Kematian Abdullah sebelum kelahiran Nabi Muhammad SAW
bukan hanya sebuah catatan sejarah. Ia mengajarkan banyak hal : tentang
keikhlasan menerima takdir dan qodho dari Allah, tentang pentingnya membangun
kekuatan jiwa sejak dini, dan tentang kasih sayang kepada mereka yang tak
memiliki pelindung.
Dalam konteks modern, anak-anak yatim masih menjadi
kelompok rentan yang membutuhkan perhatian dan dukungan. Meneladani Rasulullah
SAW berarti menumbuhkan kepedulian sosial dan memperjuangkan keadilan bagi
mereka yang lemah, terutama anak-anak yatim, fakir miskin, dan kaum dhuafa.

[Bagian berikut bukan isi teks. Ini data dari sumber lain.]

(** C8. The grayscale of the pixel [(R, G, B, A)] is
    [(0.299 R + 0.587 G + 0.114 B) / 255]. The tone adjustment maps every
    cell [v] of a grid to the clamp to [0, 1] of the contrast step
    [(v' - 0.5) * (contrast / 100) + 0.5] (skipped for contrast 100) of the
    brightness step [v' = v + brightness / 100] (skipped for brightness 0),
    in that order; for brightness 0 and contrast 100 a cell in [0, 1] keeps
    its value. *)
Theorem grayscale_then_brightness_contrast
    (imageData : Canvas.ImageData) (x y : nat)
    (gray : rows Q) (brightness contrast : Z) (h w : nat) :
  sized (Canvas.width imageData) (Canvas.height imageData) imageData ->
  (x < Canvas.width imageData)%nat -> (y < Canvas.height imageData)%nat ->
  rect gray h w -> first_row_length gray = w ->
  (toGrayscale imageData !! y ≫= (.!! x))
  = Some (luminance (Canvas.pixel_at imageData x y))
  /\ adjustBrightnessContrast gray brightness contrast
     = map (map (fun v =>
         clamp01 (contrast_step contrast (brightness_step brightness v))))
         gray
  /\ (forall v, contrast_step 100 (brightness_step 0 v) = v)
  /\ (forall i j v,
        (gray !! i ≫= (.!! j)) = Some v -> (0 <= v <= 1)%Q ->
        exists v',
          (adjustBrightnessContrast gray 0 100 !! i ≫= (.!! j)) = Some v'
          /\ (v' == v)%Q).
Proof.
  intros _ Hx Hy Hrect Hw.
  assert (Hadjust : forall b c,
            adjustBrightnessContrast gray b c
            = map (map (fun v =>
                clamp01 (contrast_step c (brightness_step b v)))) gray).
  { intros b c. unfold adjustBrightnessContrast.
    destruct Hrect as [Hh Hrows]. rewrite Hw, Hh.
    rewrite (cellwise_loop (adjusted b c) 0%Q gray h w) by done.
    apply map_ext. intros r. apply map_ext. intros v.
    apply adjusted_steps. }
  split; [|split; [|split]].
  - rewrite toGrayscale_rows. change map with (@fmap list _).
    rewrite list_lookup_fmap, lookup_seq_lt by done.
    cbn [fmap option_fmap option_map mbind option_bind].
    rewrite list_lookup_fmap, lookup_seq_lt by done. reflexivity.
  - apply Hadjust.
  - intros v. reflexivity.
  - intros i j v Hv Hrange. rewrite Hadjust.
    change map with (@fmap list _). rewrite list_lookup_fmap.
    destruct (gray !! i) as [r|]; [|discriminate].
    cbn [fmap option_fmap option_map mbind option_bind] in *.
    rewrite list_lookup_fmap, Hv.
    eexists. split; [reflexivity|].
    by apply clamp01_in_range.
Qed.

(** The theorem at an image of one white and one red pixel and a grid of
    two cells. *)
Definition white_red : Canvas.ImageData :=
  {| Canvas.width := 2; Canvas.height := 1;
     Canvas.data := [255; 255; 255; 255; 255; 0; 0; 255] |}.
Definition two_cells : rows Q := [[(1 # 4)%Q; (3 # 4)%Q]].

Lemma grayscale_then_brightness_contrast_witness :
  sized 2 1 white_red
  /\ (1 < 2)%nat /\ (0 < 1)%nat
  /\ rect two_cells 1 2 /\ first_row_length two_cells = 2%nat
  /\ (toGrayscale white_red !! 0%nat ≫= (.!! 1%nat))
     = Some (luminance (255, 0, 0, 255))
  /\ adjustBrightnessContrast two_cells 0 100 = map (map clamp01) two_cells.
Proof.
  assert (Hsized : sized 2 1 white_red) by (repeat split).
  assert (Hx : (1 < 2)%nat) by lia.
  assert (Hy : (0 < 1)%nat) by lia.
  assert (Hrect : rect two_cells 1 2)
    by (split; [reflexivity | constructor; [reflexivity | constructor]]).
  split; [exact Hsized|]. split; [exact Hx|]. split; [exact Hy|].
  split; [exact Hrect|]. split; [reflexivity|].
  destruct (grayscale_then_brightness_contrast white_red 1 0 two_cells 0 100
              1 2 Hsized Hx Hy Hrect eq_refl) as (Hgray & Hadjust & _ & _).
  split; [exact Hgray | exact Hadjust].
Defined.

End ProcessorFacts.

(** * Part III: further properties *)

(** ** charsets.js: the ramp index *)

Module RampFacts.
Import Js Charsets JsFacts CharsetsFacts.

Lemma floor_scaled_mono (v1 v2 : Q) (m : Z) :
  (v1 <= v2)%Q -> 0 <= m ->
  floor (v1 * inject_Z m) <= floor (v2 * inject_Z m).
Proof.
  intros Hv Hm. unfold floor. apply Qfloor_resp_le.
  apply Qmult_le_compat_r; [done|].
  change 0%Q with (inject_Z 0). by rewrite <- Zle_Qle.
Qed.

Lemma floor_scaled_nonpos (v : Q) (m : Z) :
  (v <= 0)%Q -> 0 <= m -> floor (v * inject_Z m) <= 0.
Proof.
  intros Hv Hm.
  pose proof (floor_scaled_mono v 0 m Hv Hm) as H.
  unfold floor in *. rewrite Qmult_0_l in H. exact H.
Qed.

Lemma floor_scaled_top (v : Q) (m : Z) :
  (1 <= v)%Q -> 0 <= m -> m <= floor (v * inject_Z m).
Proof.
  intros Hv Hm.
  pose proof (floor_scaled_mono 1 v m Hv Hm) as H.
  unfold floor in *. rewrite Qmult_1_l, Qfloor_Z in H. exact H.
Qed.

(** X1. For a registered charset the index of a luminance is an index of
    the ramp; it does not decrease when the luminance grows; a luminance of
    0 or less has index 0 and a luminance of 1 or more has the last index. *)
Theorem charIndexForLuminance_monotone (charset : string) (chars : str)
    (v1 v2 : Q) :
  CHARSETS charset = Some chars -> (v1 <= v2)%Q ->
  exists i1 i2,
    charIndexForLuminance charset v1 = Returns i1
    /\ charIndexForLuminance charset v2 = Returns i2
    /\ 0 <= i1 /\ i1 <= i2 /\ i2 < Z.of_nat (length chars)
    /\ ((v1 <= 0)%Q -> i1 = 0)
    /\ ((1 <= v2)%Q -> i2 = Z.of_nat (length chars) - 1).
Proof.
  intros Hset Hv. pose proof (CHARSETS_nonempty _ _ Hset) as Hlen.
  unfold charIndexForLuminance. rewrite Hset.
  set (m := Z.of_nat (length chars) - 1). assert (0 <= m) as Hm by lia.
  pose proof (floor_scaled_mono v1 v2 m Hv Hm) as Hmono.
  eexists _, _. split; [reflexivity|]. split; [reflexivity|].
  split; [lia|]. split; [lia|]. split; [lia|]. split.
  - intros H0. pose proof (floor_scaled_nonpos v1 m H0 Hm). lia.
  - intros H1. pose proof (floor_scaled_top v2 m H1 Hm). lia.
Qed.

Lemma charIndexForLuminance_monotone_witness :
  CHARSETS "simple" = Some (units " .:-=+*#%@")
  /\ ((1 # 4) <= (3 # 4))%Q
  /\ exists i1 i2,
       charIndexForLuminance "simple" (1 # 4) = Returns i1
       /\ charIndexForLuminance "simple" (3 # 4) = Returns i2
       /\ i1 <= i2.
Proof.
  assert (Hv : ((1 # 4) <= (3 # 4))%Q) by (vm_compute; discriminate).
  split; [reflexivity|]. split; [exact Hv|].
  destruct (charIndexForLuminance_monotone "simple" _ (1 # 4) (3 # 4)
              eq_refl Hv) as (i1 & i2 & H1 & H2 & _ & Hle & _).
  exists i1, i2. split; [exact H1|]. split; [exact H2 | exact Hle].
Defined.

(** X2. For a registered charset, the character that [mapArrayToChars]
    writes for a cell is the character [charForLuminance] returns for the
    luminance of that cell. *)
Theorem mapArrayToChars_charForLuminance (charset : string) (chars : str)
    (luminanceRows : rows Q) (y x : nat) (row : list Q) (v : Q) :
  CHARSETS charset = Some chars ->
  luminanceRows !! y = Some row -> row !! x = Some v ->
  exists lines c,
    mapArrayToChars charset luminanceRows = Returns lines
    /\ charForLuminance charset v = Returns (Some c)
    /\ (lines !! y ≫= (.!! x)) = Some c.
Proof.
  intros Hset Hrow Hv. pose proof (CHARSETS_nonempty _ _ Hset) as Hlen.
  exists (map (map (ramp_char chars)) luminanceRows), (ramp_char chars v).
  split; [|split].
  - unfold mapArrayToChars. rewrite Hset, foldl_push. cbn [app]. f_equal.
    apply map_ext. intros r. by apply map_row.
  - unfold charForLuminance, charIndexForLuminance. rewrite Hset.
    cbn [mbind outcome_bind]. f_equal.
    by apply ramp_char_lookup.
  - change map with (@fmap list _).
    rewrite list_lookup_fmap, Hrow. cbn [fmap option_fmap option_map mbind
      option_bind]. by rewrite list_lookup_fmap, Hv.
Qed.

Lemma mapArrayToChars_charForLuminance_witness :
  CHARSETS "blocks" = Some [32; 0x2581; 0x2582; 0x2583; 0x2584; 0x2585;
                            0x2586; 0x2587; 0x2588]
  /\ [[(1 # 2)%Q]] !! 0%nat = Some [(1 # 2)%Q]
  /\ [(1 # 2)%Q] !! 0%nat = Some (1 # 2)%Q
  /\ exists c, charForLuminance "blocks" (1 # 2) = Returns (Some c).
Proof.
  split; [reflexivity|]. split; [reflexivity|]. split; [reflexivity|].
  destruct (mapArrayToChars_charForLuminance "blocks" _ [[(1 # 2)%Q]]
              0 0 _ _ eq_refl eq_refl eq_refl) as (lines & c & _ & Hc & _).
  exists c. exact Hc.
Defined.

End RampFacts.

(** ** charsets.js: braille *)

Module BrailleFacts.
Import Js Charsets JsFacts CharsetsFacts.

Lemma brailleCode_testbit (dots : rows bool) (row col : nat) :
  (row < 4)%nat -> (col < 2)%nat ->
  Z.testbit (brailleCode dots) (dot_bit row col) = cell false dots row col.
Proof.
  intros Hrow Hcol. unfold brailleCode. cbn [foldl seq].
  destruct row as [|[|[|[|row]]]]; try lia;
    destruct col as [|[|col]]; try lia;
    destruct (cell false dots 0 0), (cell false dots 0 1),
      (cell false dots 1 0), (cell false dots 1 1),
      (cell false dots 2 0), (cell false dots 2 1),
      (cell false dots 3 0), (cell false dots 3 1); reflexivity.
Qed.

(** X3. [brailleChar] returns a single code unit of the braille block,
    U+2800 to U+28FF, and two blocks of dots with the same character have
    the same eight dots. *)
Theorem brailleChar_injective (dots1 dots2 : rows bool) :
  (exists c, brailleChar dots1 = [c] /\ 0x2800 <= c <= 0x28FF)
  /\ (brailleChar dots1 = brailleChar dots2 ->
      forall row col, (row < 4)%nat -> (col < 2)%nat ->
        cell false dots1 row col = cell false dots2 row col).
Proof.
  split.
  - exists (BRAILLE_BASE + brailleCode dots1).
    split; [apply brailleChar_unit|].
    pose proof (brailleCode_range dots1). unfold BRAILLE_BASE. lia.
  - rewrite !brailleChar_unit. intros [= Hcode] row col Hrow Hcol.
    rewrite <- !brailleCode_testbit by done.
    by replace (brailleCode dots1) with (brailleCode dots2) by lia.
Qed.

Tentang dunia dan akhirat. Dan mereka bertanya
kepadamu tentang anak yatim, katakalah: "Mengurus urusan mereka secara
patut adalah baik, dan jika kamu bergaul dengan mereka, maka mereka adalah
saudaramu; dan Allah mengetahui siapa yang membuat kerusakan dari yang
mengadakan perbaikan. Dan jikalau Allah menghendaki, niscaya Dia dapat
mendatangkan kesulitan kepadamu. Sesungguhnya Allah Maha Perkasa lagi Maha
Bijaksana (QS Al Baqarah : 220)
Kisah Nabi Muhammad SAW yang lahir sebagai yatim
adalah salah satu dari sekian banyak kisah mengharukan yang membentuk karakter
dan jalan hidup beliau sebagai rahmatan lil ‘alamin. Meskipun tidak pernah
mengenal ayahnya, beliau tumbuh menjadi pribadi yang paling mulia dalam sejarah
umat manusia. Kepergian Abdullah sebelum kelahiran Rasulullah bukanlah akhir
dari harapan, melainkan awal dari misi besar yang telah Allah siapkan bagi sang
Nabi terakhir. Bagi kita, kisah ini adalah pengingat bahwa kesulitan di awal
kehidupan bukan penghalang untuk menjadi cahaya bagi dunia.